Oggi meditiamo la Parola ricavata dall’evangelista Matteo, incentrata sulla figura di Giuseppe che ricordiamo il 19 marzo. Il custode del Redentore è un personaggio “muto”: non parla mai. Non conosciamo la sua fine, né viene ricordato nei simboli di fede che professiamo nella celebrazione eucaristica. Eppure nei fedeli non è mai venuta meno l’attenzione allo sposo della Vergine Maria.
È ancora ben nota una delle preghiere più conosciute che risale al XVIII secolo. Una delle più recenti è di pochissimi anni fa. Un dottore della Chiesa prima e l’attuale vescovo di Roma oggi ci aiutano a non dimenticare l’uomo in cui Maria ripose la sua fiducia e la sua vita.

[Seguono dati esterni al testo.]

(* ===== verification/ConcreteRos.v ===== *)
(** * A concrete disk, ROS 1 and ROS 2

    One implementation of each parameter that stands for ROS, with its laws:
    the theorems' hypotheses can hold, and the definitions can be evaluated.  No
    theorem about the repository uses these except its own example. *)

From Stdlib Require Import Strings.Byte.
From S2P Require Import Prelude Serialization Common Logging Interfaces Server Regex.
From S2P Require Import MessageDefinitionCache Setup.
From S2P Require Ros1Bridge Ros1Setup Ros2Bridge Ros2Setup.

Local Open Scope string_scope.

(** ** Message definitions *)

(** Two packages on disk: [a] has a message that depends on itself and on one of
    [b], which depends back on it; [b] also has a message with a "wstring". *)
#[export] Instance example_disk : Ament := {|
  package_share_directory := {[ "a" := "/opt/a"; "b" := "/opt/b" ]};
  rosidl_interfaces := {[ "a" := "msg/Node.msg" +:+ nl; "b" := "msg/Leaf.msg" +:+ nl +:+ "msg/Text.msg" +:+ nl ]};
  files := {[ "/opt/a/msg/Node.msg" := "Node[] children" +:+ nl +:+ "b/Leaf leaf" +:+ nl;
              "/opt/b/msg/Leaf.msg" := "a/Node parent" +:+ nl;
              "/opt/b/msg/Text.msg" := "wstring text" +:+ nl ]};
|}.

(** ** rclcpp

    A graph of topics and endpoints; what is published is remembered.  A topic
    without a name cannot be subscribed to or published on. *)
Record Graph := mkGraph {
  graph_running : bool;
  graph_topics : list (string * list string);
  graph_endpoints : gmap string (list Ros2Bridge.QoS);
  graph_published : list (string * list byte);
}.

Definition named {A} (name : string) (r : Graph) (a : A) : Graph * (exn + A) :=
  if String.eqb name "" then (r, inl (StdException "invalid topic name")) else (r, inr a).

#[export] Instance example_rclcpp : Ros2Bridge.Rclcpp := {|
  Ros2Bridge.Ros := Graph;
  Ros2Bridge.ros_ok := graph_running;
  Ros2Bridge.ros_topic_names_and_types r := inr (graph_topics r);
  Ros2Bridge.ros_publishers_info_by_topic r topic := inr (default [] (graph_endpoints r !! topic));
  Ros2Bridge.ros_create_subscription s r := named (Ros2Bridge.sub_topic s) r tt;
  Ros2Bridge.ros_create_publisher p r := named (Ros2Bridge.pub_topic p) r tt;
  Ros2Bridge.ros_publish p data r :=
    (mkGraph (graph_running r) (graph_topics r) (graph_endpoints r)
       (graph_published r ++ [(Ros2Bridge.pub_topic p, data)]), inr tt);
|}.

#[export] Instance example_rclcpp_laws : Ros2Bridge.RclcppLaws.
Proof.
  split. split_and!; simpl; unfold named; intros *; try case_match; intros [= _ <-]; done.
Defined.

(** What was set from outside, the parameters' values, and their descriptors. *)
Record ParameterTable := mkParameterTable {
  overrides : gmap string Ros2Setup.ParameterValue;
  values : gmap string Ros2Setup.ParameterValue;
  descriptors : gmap string Ros2Setup.ParameterDescriptor;
}.

Definition same_type (a b : Ros2Setup.ParameterType) : bool :=
  match a, b with
  | Ros2Setup.PARAMETER_BOOL, Ros2Setup.PARAMETER_BOOL
  | Ros2Setup.PARAMETER_INTEGER, Ros2Setup.PARAMETER_INTEGER
  | Ros2Setup.PARAMETER_STRING, Ros2Setup.PARAMETER_STRING
  | Ros2Setup.PARAMETER_STRING_ARRAY, Ros2Setup.PARAMETER_STRING_ARRAY => true
  | _, _ => false
  end.

Definition admitsb (d : Ros2Setup.ParameterDescriptor) (v : Ros2Setup.ParameterValue) : bool :=
  same_type (Ros2Setup.type_of v) (Ros2Setup.pd_type d) &&
  match v with
  | Ros2Setup.ParamInteger z =>
      forallb (λ r, Z.leb (Ros2Setup.from_value r) z && Z.leb z (Ros2Setup.to_value r))
        (Ros2Setup.pd_integer_range d)
  | _ => true
  end.

Lemma admitsb_admits d v : admitsb d v = true → Ros2Setup.admits d v.
Proof.
  unfold admitsb, Ros2Setup.admits. intros [Ht Hv]%andb_true_iff. split.
  - by destruct (Ros2Setup.type_of v), (Ros2Setup.pd_type d).
  - destruct v; try done. apply Forall_forall. intros r Hr.
    apply list_elem_of_In in Hr. eapply forallb_forall in Hv; [|exact Hr]. lia.
Qed.

#[export] Instance example_parameters : Ros2Setup.RclcppParameters := {|
  Ros2Setup.Params := ParameterTable;
  Ros2Setup.declare_parameter d v p :=
    let n := Ros2Setup.pd_name d in
    let v := default v (overrides p !! n) in
    if admitsb d v
    then (mkParameterTable (overrides p) (<[n := v]> (values p)) (<[n := d]> (descriptors p)), inr tt)
    else (p, inl (StdException "invalid parameter"));
  Ros2Setup.get_parameter p n :=
    match values p !! n with
    | Some v => inr v
    | None => inl (StdException "parameter not declared")
    end;
  Ros2Setup.set_parameter n v p :=
    match descriptors p !! n with
    | Some d =>
        if negb (Ros2Setup.pd_read_only d) && admitsb d v
        then (mkParameterTable (overrides p) (<[n := v]> (values p)) (descriptors p), inr true)
        else (p, inr false)
    | None => (p, inl (StdException "parameter not declared"))
    end;
  Ros2Setup.declared p n := descriptors p !! n;
  Ros2Setup.parameter_type_exception := "wrong parameter type";
|}.

#[export] Instance example_parameters_laws : Ros2Setup.RclcppParametersLaws.
Proof.
  split; simpl.
  - intros d v p p'. case_match; [|done]. intros [= <-]. simpl. split; intros n.
    + case_decide; subst; by rewrite ?lookup_insert_eq, ?lookup_insert_ne by done.
    + intros Hn. by rewrite lookup_insert_ne by done.
  - intros d v p p'. case_match eqn:Had; [|done]. intros [= <-]. simpl.
    rewrite lookup_insert_eq. eexists. split; [done|by apply admitsb_admits].
  - intros n d v p Hd Hr. by rewrite Hd, Hr.
Defined.

(** A regular expression is a name, or matches everything. *)
#[export] Instance example_regex : StdRegex := {|
  std_regex s :=
    if String.eqb s "(" then inl (StdException "regex_error")
    else inr (λ name, inr (String.eqb s ".*" || String.eqb s name));
|}.

#[export] Instance example_regex_laws : StdRegexLaws.
Proof. split; simpl; intros *; case_match; by intros; simplify_eq. Defined.

#[export] Instance example_setup : Ros2Setup.Ros2SetupLibrary := {|
  Ros2Setup.ros_subscribe_clock r := (r, inr tt);
|}.

(** ** roscpp

    The topics of the master, if it answers, and the known message
    descriptions. *)
Record Master := mkMaster {
  master_running : bool;
  master_topics : option (list (string * string));
  descriptions : gmap string Ros1Bridge.MessageDescription;
  master_published : list (string * list byte);
}.

#[export] Instance example_roscpp : Ros1Bridge.Roscpp := {|
  Ros1Bridge.Ros := Master;
  Ros1Bridge.ros_ok := master_running;
  Ros1Bridge.ros_getTopics := master_topics;
  Ros1Bridge.ros_subscribe s r :=
    (r, if String.eqb (Ros1Bridge.sub_topic s) "" then inl (StdException "invalid name") else inr tt);
  Ros1Bridge.ros_getMessageDescription datatype r := (r, inr (descriptions r !! datatype));
  Ros1Bridge.ros_advertise o r := (r, inr true);
  Ros1Bridge.ros_read m := inr (getData m);
  Ros1Bridge.ros_publish o data r :=
    (mkMaster (master_running r) (master_topics r) (descriptions r)
       (master_published r ++ [(Ros1Bridge.ao_topic o, data)]), inr tt);
  Ros1Bridge.ros_createTimer ms r :=
    (r, if (Z.leb 0 ms && Z.ltb ms (2 ^ 31 * 1000))%Z then inr tt
        else inl (StdException "Duration is out of dual 32-bit range"));
|}.

#[export] Instance example_roscpp_laws : Ros1Bridge.RoscppLaws.
Proof.
  split.
  - split_and!; simpl; intros *; try case_match; try (intros [= _ <-]); done.
  - simpl. intros ms r Hms. destruct (Z.leb_spec 0 ms), (Z.ltb_spec ms (2 ^ 31 * 1000)); simpl; first [done|lia].
Defined.

(** The parameter server: the parameters that are set, by type. *)
Record RosParameters := mkRosParameters {
  string_params : gmap string string;
  int_params : gmap string Z;
  bool_params : gmap string bool;
  strings_params : gmap string (list string);
}.

#[export] Instance example_ros_params : Ros1Setup.RosParams := {|
  Ros1Setup.Params := RosParameters;
  Ros1Setup.param_string p n d := default d (string_params p !! n);
  Ros1Setup.param_int p n d := default d (int_params p !! n);
  Ros1Setup.param_bool p n d := default d (bool_params p !! n);
  Ros1Setup.param_strings p n d := default d (strings_params p !! n);
|}.

#[export] Instance example_ros1_setup : Ros1Setup.Ros1SetupLibrary := {|
  Ros1Setup.ros_subscribe_clock r := (r, inr tt);
  Ros1Setup.std_exception_what := "std::exception";
|}.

Non a caso il suo nome è stato recentemente introdotto anche nella preghiera eucaristica.
Giuseppe è un nome che potrebbe essere tradotto con “il Signore aggiunga altri figli”: nome che disegna fin dall’inizio la sua incredibile storia. È un uomo di fede. Il suo silenzio rimanda all’importanza dell’ascolto. “Ascolta Israele” è un comandamento dal quale ricavare la prassi di fede da vivere nella quotidianità. Il suo agire è la conseguenza dell’ascolto della Parola e della chiamata ricevuta dall’angelo. Matteo lo presenta come “giusto”. Lo è perché conosce la legge in vigore (e la conoscevano bene gli avversari di Gesù) ma ad essa contrappone Maria, autentico centro del suo agire (infrangendo la legge). È “giusto” non secondo le regole, ma secondo la sua umanità e fedeltà alla chiamata ricevuta.
- Pubblicità -
All’intervento dell’angelo risponde obbedendo alle sue parole. Come accadrà poi al pubblicano Matteo: entrambi convinti del loro agire, entrambi capaci di ascoltare e poi vivere la chiamata ricevuta.
Giuseppe portò Maria da Nazaret a Betlemme; con lei condivise il dramma di non trovare alloggio e di partecipare al parto. Protesse la sua famiglia fuggendo in Egitto e li fece poi tornare a Nazaret. Un marito e padre premuroso!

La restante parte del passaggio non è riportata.